Exercise brief: Copy exactly the lines of the records below, and only those lines, beginning with the line that contains "mkThread (th_hash t) pc (th_isNew t)." and ending with the line that contains "w ← bf_bits f !! bloom_word idx;".

Dataset content:
# # # # # # #

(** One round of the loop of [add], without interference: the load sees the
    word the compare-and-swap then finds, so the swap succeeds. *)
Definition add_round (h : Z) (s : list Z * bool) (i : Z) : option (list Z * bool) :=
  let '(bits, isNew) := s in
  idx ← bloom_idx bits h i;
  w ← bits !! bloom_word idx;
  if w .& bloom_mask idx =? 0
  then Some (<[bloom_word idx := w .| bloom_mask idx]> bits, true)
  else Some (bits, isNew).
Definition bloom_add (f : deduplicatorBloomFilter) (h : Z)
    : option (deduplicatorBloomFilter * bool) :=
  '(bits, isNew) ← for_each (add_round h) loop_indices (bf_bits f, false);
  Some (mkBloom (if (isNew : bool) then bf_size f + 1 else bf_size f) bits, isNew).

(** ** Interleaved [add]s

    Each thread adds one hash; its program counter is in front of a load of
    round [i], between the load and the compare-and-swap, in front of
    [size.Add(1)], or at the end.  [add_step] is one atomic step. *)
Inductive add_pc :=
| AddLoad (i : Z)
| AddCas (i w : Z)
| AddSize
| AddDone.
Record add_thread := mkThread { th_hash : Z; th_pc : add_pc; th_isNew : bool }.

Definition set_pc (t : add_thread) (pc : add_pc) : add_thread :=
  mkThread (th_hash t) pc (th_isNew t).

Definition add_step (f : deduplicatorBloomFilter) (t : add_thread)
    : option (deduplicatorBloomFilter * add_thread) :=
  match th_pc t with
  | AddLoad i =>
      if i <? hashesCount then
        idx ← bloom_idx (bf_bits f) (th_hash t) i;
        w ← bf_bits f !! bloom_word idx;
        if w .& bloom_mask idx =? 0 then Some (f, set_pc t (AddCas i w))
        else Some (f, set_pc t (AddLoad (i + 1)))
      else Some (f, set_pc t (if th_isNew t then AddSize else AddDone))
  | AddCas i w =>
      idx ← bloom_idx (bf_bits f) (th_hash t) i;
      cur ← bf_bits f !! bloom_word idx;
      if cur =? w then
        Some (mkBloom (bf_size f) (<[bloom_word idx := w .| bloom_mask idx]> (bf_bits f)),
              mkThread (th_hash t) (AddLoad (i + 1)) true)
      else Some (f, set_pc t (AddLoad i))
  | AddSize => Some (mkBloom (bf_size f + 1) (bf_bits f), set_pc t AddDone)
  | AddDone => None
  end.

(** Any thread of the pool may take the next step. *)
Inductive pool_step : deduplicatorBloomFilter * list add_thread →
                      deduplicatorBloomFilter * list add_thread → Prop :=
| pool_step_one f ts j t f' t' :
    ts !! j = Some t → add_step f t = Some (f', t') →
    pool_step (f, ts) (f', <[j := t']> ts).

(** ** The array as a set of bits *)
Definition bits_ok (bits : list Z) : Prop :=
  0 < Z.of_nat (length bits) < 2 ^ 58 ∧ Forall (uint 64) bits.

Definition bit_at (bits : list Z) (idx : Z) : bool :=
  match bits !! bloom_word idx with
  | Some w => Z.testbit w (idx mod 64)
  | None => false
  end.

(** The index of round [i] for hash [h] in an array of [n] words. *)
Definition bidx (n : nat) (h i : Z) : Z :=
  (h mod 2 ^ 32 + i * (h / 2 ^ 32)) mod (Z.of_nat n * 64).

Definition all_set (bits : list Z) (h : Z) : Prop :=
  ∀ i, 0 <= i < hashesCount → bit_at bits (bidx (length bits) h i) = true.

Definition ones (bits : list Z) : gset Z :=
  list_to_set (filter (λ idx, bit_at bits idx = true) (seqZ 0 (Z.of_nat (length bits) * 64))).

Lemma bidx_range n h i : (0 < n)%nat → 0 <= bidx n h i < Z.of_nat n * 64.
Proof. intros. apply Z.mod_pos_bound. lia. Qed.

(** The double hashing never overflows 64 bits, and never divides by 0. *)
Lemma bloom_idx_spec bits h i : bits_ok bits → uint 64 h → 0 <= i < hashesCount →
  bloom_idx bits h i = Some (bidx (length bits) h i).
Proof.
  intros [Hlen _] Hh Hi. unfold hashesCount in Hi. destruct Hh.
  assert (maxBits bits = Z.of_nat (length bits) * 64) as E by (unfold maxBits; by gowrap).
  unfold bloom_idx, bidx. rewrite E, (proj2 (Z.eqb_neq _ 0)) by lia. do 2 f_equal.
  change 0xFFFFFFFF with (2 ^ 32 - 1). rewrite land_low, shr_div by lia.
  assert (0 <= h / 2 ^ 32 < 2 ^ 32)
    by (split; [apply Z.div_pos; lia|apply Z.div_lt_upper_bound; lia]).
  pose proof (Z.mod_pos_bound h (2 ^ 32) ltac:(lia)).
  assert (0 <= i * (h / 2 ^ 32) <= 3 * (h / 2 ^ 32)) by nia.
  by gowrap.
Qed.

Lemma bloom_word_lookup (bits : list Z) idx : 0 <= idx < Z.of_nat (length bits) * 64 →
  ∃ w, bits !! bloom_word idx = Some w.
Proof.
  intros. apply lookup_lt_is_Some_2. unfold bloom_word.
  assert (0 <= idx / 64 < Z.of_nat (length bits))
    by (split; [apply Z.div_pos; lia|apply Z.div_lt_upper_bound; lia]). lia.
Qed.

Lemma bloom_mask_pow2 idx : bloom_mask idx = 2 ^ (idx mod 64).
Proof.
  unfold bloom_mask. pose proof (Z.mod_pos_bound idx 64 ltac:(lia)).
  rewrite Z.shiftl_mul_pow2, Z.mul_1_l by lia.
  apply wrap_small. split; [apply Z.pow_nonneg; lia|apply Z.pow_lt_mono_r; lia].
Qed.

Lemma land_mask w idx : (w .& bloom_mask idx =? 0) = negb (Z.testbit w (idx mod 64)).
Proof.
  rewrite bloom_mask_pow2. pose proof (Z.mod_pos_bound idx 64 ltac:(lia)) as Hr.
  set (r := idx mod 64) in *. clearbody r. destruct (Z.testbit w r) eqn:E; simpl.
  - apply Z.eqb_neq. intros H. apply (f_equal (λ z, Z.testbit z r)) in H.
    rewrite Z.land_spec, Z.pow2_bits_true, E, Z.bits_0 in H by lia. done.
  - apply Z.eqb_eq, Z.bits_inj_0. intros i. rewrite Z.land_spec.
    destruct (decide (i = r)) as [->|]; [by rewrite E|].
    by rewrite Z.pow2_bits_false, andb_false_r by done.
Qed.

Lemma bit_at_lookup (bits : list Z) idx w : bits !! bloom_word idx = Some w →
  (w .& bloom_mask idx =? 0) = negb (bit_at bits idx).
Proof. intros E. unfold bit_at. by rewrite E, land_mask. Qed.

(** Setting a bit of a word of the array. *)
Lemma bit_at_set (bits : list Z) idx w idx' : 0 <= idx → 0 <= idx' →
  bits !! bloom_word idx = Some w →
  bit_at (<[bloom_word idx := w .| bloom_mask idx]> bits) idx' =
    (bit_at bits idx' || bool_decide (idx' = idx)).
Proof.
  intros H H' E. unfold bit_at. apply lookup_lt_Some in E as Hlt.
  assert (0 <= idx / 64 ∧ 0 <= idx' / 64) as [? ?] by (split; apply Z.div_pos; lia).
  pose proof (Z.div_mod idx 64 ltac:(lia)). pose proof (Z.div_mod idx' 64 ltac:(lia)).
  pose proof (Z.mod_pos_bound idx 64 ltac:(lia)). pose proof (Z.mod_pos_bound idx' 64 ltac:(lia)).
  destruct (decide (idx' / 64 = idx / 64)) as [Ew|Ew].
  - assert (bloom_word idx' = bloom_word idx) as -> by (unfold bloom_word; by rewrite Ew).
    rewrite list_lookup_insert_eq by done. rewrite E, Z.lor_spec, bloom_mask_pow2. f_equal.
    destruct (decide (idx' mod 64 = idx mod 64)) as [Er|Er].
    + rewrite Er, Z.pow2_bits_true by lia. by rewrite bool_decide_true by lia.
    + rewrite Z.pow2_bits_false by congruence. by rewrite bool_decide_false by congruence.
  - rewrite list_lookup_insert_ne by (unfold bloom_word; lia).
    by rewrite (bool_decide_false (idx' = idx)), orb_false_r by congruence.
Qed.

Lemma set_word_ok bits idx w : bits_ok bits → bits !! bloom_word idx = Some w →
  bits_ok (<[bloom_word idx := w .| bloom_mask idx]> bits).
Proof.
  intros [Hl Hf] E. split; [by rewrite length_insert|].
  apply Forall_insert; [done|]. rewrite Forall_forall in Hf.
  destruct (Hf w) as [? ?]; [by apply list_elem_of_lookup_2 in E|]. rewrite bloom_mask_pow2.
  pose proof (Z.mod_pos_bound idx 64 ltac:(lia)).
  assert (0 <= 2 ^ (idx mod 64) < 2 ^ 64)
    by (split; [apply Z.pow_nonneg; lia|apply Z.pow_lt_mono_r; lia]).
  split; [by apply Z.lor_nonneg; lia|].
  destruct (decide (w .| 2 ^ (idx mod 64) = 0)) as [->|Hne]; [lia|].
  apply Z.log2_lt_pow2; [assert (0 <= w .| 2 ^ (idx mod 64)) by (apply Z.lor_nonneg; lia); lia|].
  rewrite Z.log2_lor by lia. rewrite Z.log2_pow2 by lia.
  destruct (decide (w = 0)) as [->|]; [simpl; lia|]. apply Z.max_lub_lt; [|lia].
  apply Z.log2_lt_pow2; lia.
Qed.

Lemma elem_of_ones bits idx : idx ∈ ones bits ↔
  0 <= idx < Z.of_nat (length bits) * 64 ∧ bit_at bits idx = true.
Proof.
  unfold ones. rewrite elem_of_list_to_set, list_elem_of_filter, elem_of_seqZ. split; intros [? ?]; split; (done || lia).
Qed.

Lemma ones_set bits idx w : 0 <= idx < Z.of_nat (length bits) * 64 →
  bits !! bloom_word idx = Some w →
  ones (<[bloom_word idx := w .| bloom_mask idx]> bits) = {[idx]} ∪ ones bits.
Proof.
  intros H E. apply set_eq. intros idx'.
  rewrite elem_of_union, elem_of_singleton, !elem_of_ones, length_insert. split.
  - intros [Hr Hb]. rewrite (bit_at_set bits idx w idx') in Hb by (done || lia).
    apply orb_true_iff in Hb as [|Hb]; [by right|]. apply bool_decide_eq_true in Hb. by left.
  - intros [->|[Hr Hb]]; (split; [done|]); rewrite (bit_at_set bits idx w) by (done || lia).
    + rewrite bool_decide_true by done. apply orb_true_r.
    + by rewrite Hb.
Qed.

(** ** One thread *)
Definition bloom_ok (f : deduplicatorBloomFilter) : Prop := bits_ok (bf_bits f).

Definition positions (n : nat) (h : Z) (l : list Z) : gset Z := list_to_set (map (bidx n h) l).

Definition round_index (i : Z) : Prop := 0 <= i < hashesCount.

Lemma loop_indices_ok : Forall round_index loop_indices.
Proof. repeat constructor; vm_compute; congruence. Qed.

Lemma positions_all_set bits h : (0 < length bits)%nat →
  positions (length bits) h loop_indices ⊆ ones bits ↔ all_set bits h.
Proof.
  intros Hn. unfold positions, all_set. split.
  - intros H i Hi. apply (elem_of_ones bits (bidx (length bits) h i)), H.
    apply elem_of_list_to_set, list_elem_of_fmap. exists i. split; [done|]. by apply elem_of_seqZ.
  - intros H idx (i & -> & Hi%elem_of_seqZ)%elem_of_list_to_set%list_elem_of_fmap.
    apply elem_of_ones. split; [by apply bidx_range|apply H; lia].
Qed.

# # # # # # #

Response box:
  mkThread (th_hash t) pc (th_isNew t).

Definition add_step (f : deduplicatorBloomFilter) (t : add_thread)
    : option (deduplicatorBloomFilter * add_thread) :=
  match th_pc t with
  | AddLoad i =>
      if i <? hashesCount then
        idx ← bloom_idx (bf_bits f) (th_hash t) i;
        w ← bf_bits f !! bloom_word idx;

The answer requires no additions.